Records excerpted from a collection:
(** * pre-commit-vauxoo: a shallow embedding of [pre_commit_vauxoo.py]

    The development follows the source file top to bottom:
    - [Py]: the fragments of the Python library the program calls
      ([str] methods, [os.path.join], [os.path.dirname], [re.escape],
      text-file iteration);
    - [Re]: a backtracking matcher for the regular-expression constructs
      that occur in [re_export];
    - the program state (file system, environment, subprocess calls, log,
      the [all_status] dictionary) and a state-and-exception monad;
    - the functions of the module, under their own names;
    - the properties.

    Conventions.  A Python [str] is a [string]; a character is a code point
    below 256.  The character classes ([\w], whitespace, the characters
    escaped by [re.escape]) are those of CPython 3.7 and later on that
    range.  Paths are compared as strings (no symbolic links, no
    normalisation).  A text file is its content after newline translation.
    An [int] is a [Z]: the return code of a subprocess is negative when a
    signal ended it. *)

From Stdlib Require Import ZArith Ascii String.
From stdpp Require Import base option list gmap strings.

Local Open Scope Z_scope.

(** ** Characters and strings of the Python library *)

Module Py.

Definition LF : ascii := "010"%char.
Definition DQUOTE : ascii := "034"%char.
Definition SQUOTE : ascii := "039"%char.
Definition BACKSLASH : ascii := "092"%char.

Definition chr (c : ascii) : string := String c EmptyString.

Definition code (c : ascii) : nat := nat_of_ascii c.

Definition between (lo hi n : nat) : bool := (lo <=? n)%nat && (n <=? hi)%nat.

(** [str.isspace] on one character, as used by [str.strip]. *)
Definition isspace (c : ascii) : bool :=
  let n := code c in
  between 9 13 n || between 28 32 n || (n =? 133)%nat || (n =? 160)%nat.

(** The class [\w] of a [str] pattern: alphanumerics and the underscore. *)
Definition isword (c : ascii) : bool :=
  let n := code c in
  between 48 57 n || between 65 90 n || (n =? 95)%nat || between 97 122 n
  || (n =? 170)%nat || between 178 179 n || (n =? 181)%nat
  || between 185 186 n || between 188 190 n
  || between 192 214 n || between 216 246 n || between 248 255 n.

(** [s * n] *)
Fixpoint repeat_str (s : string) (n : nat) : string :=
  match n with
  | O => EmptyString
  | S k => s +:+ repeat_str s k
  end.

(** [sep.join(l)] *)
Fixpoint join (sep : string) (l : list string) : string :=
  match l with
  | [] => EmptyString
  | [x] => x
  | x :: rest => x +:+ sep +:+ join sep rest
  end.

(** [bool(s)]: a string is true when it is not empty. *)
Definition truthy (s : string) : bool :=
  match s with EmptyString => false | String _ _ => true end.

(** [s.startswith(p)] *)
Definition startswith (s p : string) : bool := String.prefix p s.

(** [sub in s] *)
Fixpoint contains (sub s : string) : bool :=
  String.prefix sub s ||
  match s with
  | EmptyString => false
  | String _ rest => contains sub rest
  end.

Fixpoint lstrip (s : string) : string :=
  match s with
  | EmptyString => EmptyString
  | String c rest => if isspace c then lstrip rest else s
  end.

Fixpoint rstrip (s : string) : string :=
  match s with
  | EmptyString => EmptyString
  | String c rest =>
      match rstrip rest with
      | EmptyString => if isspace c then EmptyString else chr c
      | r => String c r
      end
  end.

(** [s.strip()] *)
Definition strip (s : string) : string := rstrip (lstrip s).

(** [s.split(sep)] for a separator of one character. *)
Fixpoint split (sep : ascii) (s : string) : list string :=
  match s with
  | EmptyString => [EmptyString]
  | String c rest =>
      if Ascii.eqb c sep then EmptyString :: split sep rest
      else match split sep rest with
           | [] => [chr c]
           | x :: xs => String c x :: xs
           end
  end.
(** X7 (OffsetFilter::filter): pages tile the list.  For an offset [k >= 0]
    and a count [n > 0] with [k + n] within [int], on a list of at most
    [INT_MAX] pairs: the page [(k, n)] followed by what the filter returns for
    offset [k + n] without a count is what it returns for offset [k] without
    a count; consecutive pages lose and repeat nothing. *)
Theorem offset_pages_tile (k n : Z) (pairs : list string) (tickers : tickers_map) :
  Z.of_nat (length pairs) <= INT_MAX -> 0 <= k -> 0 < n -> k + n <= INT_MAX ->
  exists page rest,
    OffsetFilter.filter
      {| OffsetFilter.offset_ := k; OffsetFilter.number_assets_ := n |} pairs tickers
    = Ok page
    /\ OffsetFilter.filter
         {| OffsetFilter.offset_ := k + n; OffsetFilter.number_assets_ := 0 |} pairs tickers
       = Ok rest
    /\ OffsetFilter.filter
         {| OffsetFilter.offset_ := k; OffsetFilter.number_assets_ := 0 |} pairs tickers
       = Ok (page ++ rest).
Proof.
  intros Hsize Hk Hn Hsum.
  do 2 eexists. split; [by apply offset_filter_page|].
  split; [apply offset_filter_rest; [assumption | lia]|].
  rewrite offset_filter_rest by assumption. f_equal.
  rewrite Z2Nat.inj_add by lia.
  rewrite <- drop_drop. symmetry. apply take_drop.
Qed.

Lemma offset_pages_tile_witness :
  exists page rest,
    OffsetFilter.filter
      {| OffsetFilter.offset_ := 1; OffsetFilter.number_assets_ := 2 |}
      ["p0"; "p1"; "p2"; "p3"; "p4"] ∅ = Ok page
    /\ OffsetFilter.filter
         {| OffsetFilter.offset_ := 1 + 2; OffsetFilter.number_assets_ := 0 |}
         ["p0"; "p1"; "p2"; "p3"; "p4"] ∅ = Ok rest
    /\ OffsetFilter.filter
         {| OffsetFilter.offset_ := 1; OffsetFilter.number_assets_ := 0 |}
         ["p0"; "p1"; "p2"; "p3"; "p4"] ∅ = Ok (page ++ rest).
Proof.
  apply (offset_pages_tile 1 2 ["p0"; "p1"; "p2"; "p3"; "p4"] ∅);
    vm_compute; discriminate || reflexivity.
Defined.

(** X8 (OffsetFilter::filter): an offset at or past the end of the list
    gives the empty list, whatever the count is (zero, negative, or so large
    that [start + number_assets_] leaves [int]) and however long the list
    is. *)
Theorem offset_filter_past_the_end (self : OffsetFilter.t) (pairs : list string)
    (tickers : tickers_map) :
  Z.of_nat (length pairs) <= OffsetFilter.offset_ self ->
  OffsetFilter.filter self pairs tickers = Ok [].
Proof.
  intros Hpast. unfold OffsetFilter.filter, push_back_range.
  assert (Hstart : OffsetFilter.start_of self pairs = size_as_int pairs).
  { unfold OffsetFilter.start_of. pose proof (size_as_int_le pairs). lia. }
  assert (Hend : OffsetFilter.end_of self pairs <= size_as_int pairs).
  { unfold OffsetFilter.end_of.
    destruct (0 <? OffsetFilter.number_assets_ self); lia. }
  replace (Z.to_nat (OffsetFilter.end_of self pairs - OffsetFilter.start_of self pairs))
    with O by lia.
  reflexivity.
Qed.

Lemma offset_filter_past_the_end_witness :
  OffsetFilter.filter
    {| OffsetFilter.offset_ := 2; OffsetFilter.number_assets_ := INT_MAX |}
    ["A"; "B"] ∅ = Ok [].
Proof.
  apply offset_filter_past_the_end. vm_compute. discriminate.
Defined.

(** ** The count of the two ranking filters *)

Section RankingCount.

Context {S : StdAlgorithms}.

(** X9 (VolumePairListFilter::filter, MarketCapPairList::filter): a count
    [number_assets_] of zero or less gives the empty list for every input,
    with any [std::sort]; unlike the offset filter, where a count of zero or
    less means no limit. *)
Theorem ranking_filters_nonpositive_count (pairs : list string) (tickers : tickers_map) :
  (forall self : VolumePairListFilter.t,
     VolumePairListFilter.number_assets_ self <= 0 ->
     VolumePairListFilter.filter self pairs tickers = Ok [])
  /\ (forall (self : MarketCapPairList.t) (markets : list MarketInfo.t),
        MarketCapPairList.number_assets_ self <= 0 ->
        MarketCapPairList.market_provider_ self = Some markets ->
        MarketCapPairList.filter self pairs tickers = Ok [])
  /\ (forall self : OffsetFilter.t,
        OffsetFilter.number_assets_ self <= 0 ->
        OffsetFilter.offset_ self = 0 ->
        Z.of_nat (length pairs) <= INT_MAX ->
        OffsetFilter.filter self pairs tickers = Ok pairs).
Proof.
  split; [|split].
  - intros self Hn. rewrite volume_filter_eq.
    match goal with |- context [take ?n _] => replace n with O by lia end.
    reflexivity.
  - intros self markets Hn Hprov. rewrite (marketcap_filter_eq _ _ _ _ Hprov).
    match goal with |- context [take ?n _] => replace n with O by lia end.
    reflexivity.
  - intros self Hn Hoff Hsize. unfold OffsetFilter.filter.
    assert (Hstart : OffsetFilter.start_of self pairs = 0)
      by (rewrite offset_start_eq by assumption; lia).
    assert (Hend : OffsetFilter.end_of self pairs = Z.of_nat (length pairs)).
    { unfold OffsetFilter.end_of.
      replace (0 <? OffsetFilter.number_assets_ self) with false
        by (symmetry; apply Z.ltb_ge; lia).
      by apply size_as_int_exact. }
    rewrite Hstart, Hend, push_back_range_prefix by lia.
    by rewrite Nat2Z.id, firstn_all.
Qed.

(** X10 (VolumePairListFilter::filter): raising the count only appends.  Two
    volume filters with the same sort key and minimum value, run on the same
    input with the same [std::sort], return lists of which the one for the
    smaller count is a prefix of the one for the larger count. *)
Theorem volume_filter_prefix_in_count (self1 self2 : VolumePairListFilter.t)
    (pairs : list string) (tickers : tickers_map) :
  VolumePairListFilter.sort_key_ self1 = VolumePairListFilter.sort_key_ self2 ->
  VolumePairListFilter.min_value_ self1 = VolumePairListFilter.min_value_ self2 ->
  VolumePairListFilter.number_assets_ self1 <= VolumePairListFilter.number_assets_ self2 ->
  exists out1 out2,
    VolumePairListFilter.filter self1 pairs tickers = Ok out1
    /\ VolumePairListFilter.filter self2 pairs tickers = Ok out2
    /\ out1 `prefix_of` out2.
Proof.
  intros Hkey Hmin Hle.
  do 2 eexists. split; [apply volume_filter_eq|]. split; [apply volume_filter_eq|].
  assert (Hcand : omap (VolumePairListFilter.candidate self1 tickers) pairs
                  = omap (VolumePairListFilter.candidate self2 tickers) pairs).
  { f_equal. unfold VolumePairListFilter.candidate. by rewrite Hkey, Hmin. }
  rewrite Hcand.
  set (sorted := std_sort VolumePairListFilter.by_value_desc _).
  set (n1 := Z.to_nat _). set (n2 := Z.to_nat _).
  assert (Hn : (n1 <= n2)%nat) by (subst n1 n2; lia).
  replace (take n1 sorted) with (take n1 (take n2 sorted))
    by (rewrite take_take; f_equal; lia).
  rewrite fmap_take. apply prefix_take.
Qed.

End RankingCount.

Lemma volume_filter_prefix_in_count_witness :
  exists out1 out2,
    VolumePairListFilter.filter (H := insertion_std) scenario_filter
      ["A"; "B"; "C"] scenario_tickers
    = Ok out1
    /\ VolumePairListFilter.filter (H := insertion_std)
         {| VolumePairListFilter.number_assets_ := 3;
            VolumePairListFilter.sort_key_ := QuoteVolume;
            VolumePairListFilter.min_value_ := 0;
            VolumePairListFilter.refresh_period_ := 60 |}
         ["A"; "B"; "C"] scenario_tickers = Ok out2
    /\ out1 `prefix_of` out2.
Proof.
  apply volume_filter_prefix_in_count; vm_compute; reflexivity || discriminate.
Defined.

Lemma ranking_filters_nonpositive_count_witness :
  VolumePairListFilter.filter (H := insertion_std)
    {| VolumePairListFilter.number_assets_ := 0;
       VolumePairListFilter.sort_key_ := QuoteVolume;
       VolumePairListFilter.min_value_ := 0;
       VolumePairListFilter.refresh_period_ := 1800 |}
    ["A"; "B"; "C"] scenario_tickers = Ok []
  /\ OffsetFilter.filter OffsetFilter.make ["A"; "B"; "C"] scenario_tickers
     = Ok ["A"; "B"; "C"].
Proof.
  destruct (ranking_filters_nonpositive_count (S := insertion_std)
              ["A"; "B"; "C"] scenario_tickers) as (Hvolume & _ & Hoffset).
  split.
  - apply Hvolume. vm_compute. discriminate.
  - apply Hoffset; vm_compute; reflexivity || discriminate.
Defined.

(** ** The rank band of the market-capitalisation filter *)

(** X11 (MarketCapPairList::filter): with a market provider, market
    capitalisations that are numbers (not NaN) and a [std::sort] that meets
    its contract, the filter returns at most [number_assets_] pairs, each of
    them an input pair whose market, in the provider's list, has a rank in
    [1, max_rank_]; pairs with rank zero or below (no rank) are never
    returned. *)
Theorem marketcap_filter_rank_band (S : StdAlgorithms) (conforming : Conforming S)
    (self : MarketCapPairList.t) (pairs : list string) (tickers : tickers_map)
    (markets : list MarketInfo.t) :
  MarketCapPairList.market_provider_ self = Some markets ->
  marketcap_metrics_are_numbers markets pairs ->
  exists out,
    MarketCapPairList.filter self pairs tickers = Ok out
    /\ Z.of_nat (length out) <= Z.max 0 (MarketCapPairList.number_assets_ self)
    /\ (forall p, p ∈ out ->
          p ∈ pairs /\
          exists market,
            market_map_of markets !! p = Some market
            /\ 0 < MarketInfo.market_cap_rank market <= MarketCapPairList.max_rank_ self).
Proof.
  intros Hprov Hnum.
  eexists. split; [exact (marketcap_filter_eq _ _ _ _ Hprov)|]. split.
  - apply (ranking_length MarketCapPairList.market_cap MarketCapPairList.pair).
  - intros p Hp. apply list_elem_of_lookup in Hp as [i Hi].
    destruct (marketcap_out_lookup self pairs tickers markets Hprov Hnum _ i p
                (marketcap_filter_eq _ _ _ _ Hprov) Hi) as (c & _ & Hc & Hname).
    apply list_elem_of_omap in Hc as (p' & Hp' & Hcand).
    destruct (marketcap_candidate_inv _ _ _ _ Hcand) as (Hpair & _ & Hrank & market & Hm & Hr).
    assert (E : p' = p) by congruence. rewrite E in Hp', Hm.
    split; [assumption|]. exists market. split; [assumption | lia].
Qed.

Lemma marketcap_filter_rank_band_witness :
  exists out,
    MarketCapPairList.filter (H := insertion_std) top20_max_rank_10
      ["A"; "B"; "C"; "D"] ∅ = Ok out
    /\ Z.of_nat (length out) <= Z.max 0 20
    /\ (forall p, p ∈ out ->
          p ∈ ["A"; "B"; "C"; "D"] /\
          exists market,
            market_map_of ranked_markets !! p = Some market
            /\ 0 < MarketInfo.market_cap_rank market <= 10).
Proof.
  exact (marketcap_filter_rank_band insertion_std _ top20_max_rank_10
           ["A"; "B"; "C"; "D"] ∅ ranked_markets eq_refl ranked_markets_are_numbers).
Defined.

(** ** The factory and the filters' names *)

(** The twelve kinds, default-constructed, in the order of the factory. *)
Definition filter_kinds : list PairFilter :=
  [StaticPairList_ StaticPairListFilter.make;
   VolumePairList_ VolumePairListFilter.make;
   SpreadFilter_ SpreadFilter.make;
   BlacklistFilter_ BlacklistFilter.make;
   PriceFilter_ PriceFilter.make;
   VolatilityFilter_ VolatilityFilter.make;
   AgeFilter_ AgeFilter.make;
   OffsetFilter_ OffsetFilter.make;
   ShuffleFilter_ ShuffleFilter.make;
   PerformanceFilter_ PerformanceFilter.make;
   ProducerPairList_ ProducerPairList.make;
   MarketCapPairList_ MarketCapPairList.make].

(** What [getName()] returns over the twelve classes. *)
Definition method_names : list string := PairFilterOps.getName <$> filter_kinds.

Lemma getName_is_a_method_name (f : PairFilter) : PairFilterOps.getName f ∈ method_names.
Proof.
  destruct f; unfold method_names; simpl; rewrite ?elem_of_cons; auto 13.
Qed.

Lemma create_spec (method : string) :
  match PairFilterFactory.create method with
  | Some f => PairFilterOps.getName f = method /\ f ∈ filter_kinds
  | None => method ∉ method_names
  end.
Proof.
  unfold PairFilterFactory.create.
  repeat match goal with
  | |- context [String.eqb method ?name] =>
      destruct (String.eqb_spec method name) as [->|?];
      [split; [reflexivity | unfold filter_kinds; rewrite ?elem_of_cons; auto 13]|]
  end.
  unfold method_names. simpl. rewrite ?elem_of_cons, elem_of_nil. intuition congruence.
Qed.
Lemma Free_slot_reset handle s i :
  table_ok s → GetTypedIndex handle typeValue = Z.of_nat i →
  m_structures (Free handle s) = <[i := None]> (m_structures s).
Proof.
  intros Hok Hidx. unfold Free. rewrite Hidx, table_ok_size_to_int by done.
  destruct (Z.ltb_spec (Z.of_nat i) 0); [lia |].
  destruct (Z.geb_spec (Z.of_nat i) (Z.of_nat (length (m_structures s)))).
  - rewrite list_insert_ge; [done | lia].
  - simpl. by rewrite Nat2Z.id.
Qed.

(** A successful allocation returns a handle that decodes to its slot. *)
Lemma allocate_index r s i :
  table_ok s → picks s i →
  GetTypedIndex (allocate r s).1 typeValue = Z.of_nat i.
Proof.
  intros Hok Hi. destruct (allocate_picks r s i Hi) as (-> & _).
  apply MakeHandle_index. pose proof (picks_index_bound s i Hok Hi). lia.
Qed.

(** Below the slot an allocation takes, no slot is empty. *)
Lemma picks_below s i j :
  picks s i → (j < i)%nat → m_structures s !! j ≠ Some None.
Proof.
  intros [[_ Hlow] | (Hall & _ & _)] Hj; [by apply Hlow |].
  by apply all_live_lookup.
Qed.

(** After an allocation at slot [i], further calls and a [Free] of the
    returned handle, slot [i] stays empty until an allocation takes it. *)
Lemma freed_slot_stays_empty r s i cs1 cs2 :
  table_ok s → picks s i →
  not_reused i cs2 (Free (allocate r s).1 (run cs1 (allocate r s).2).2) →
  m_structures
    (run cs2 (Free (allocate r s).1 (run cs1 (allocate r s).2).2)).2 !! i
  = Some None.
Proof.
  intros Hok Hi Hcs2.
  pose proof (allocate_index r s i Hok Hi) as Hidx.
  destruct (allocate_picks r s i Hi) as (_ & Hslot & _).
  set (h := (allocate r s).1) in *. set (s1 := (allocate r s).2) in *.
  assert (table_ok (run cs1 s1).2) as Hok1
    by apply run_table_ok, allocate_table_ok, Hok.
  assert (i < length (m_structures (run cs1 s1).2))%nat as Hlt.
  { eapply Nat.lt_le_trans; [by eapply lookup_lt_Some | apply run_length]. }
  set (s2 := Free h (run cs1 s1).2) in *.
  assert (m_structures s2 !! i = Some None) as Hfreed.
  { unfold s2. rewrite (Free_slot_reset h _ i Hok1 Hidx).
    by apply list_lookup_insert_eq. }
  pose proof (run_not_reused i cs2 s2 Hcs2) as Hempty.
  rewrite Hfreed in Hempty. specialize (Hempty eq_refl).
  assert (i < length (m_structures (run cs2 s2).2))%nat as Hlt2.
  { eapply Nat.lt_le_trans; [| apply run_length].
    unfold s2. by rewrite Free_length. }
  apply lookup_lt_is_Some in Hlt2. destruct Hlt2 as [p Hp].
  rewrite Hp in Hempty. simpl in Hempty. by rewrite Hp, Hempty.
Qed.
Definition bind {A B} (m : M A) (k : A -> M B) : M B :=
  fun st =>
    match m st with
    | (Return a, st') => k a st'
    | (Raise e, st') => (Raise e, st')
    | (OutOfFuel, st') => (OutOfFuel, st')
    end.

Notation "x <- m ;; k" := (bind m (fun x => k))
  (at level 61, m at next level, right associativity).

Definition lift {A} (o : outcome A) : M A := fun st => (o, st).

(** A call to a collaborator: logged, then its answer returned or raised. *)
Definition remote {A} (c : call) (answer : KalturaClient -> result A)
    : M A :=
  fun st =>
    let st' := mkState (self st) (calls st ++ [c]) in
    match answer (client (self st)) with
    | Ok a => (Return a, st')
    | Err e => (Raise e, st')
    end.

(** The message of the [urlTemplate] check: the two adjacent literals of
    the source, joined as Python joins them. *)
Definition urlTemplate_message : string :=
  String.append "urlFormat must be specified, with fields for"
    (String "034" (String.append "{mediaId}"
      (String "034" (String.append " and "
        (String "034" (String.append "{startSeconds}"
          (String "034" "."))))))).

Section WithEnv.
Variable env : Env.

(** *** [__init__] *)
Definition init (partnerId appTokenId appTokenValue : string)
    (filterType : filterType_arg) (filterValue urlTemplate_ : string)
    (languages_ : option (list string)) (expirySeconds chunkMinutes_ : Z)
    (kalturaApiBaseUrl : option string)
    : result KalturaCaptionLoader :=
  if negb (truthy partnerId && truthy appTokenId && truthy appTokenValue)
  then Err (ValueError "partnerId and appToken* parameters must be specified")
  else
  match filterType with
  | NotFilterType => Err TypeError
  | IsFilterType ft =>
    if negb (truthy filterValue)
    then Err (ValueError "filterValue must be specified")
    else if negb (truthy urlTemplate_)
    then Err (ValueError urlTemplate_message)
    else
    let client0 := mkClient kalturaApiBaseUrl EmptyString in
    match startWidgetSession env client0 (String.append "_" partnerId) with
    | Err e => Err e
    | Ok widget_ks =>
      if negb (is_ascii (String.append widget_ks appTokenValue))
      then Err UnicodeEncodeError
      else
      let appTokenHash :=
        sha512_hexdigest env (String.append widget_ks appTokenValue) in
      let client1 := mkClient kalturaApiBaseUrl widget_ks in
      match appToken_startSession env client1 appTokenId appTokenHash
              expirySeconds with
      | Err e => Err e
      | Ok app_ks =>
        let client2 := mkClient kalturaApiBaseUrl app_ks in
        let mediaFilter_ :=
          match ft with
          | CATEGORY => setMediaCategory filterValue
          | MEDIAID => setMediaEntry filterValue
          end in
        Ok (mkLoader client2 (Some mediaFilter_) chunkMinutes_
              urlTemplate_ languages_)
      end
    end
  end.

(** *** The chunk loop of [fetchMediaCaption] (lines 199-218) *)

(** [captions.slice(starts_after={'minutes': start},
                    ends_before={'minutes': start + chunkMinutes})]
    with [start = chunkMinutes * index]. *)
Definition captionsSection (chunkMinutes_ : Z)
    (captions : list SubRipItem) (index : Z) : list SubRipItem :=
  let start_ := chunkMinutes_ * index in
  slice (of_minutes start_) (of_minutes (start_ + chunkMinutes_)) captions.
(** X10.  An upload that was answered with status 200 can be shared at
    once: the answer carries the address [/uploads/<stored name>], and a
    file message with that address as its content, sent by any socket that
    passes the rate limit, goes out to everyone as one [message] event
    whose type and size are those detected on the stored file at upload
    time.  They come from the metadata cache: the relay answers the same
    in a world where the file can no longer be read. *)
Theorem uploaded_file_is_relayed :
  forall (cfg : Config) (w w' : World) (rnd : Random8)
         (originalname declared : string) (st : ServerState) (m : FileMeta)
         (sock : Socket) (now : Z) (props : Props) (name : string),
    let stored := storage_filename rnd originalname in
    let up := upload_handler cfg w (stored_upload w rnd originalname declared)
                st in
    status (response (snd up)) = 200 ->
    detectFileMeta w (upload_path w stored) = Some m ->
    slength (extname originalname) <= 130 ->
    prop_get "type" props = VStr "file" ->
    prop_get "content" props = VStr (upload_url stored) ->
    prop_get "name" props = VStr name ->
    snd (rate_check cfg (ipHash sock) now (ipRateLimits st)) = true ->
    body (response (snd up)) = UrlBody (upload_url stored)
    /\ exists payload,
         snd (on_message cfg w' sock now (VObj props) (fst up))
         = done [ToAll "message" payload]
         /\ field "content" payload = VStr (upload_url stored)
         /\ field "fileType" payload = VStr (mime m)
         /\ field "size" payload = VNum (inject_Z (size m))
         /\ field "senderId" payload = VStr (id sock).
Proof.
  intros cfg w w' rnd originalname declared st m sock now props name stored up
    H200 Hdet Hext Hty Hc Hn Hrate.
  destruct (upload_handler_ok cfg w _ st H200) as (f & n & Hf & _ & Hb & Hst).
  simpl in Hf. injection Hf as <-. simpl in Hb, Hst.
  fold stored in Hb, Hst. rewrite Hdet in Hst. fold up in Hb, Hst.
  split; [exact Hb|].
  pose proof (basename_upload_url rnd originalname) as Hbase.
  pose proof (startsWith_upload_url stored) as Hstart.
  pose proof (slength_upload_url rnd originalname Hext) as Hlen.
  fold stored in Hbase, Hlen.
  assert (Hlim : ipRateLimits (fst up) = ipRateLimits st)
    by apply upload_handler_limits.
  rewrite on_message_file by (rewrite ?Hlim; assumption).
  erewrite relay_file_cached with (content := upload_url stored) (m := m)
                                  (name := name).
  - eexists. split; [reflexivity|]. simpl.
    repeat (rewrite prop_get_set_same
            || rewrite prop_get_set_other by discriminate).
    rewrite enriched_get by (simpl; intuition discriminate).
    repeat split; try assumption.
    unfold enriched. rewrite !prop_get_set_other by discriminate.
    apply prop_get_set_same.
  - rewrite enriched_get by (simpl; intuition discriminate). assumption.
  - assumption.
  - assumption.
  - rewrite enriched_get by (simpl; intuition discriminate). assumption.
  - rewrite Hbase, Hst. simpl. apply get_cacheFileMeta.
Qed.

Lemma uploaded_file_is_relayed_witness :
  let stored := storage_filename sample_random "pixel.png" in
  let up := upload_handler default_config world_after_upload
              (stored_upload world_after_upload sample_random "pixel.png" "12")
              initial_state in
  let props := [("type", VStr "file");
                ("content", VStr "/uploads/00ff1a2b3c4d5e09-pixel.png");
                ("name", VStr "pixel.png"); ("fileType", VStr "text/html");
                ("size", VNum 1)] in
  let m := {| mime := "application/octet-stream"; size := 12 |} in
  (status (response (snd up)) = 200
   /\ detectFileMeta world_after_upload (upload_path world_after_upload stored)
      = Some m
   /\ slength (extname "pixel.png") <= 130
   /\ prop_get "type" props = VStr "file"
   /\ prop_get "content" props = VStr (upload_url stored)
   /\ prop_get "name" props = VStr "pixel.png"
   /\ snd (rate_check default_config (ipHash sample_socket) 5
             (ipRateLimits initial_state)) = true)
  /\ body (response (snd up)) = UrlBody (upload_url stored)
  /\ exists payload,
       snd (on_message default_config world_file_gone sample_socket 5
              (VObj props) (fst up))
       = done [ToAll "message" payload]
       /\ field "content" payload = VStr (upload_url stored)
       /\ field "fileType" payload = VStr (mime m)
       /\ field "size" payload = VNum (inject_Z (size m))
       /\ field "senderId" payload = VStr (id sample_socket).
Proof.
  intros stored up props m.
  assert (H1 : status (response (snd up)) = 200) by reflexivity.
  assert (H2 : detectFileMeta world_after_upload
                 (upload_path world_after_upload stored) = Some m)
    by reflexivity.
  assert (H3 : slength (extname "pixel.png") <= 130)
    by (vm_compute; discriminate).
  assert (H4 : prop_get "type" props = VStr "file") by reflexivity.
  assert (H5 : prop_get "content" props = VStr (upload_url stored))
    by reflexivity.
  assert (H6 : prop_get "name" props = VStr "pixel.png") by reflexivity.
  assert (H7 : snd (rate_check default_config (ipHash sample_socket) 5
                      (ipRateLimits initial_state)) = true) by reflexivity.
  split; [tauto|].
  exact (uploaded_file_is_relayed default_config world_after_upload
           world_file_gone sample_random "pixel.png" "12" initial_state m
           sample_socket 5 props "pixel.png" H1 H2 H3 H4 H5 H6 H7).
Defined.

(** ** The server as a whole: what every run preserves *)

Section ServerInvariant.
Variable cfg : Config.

Exercise: If a line in the records above contains the word "Hkey", copy it.

Answer section:
  intros Hkey Hmin Hle.
  { f_equal. unfold VolumePairListFilter.candidate. by rewrite Hkey, Hmin. }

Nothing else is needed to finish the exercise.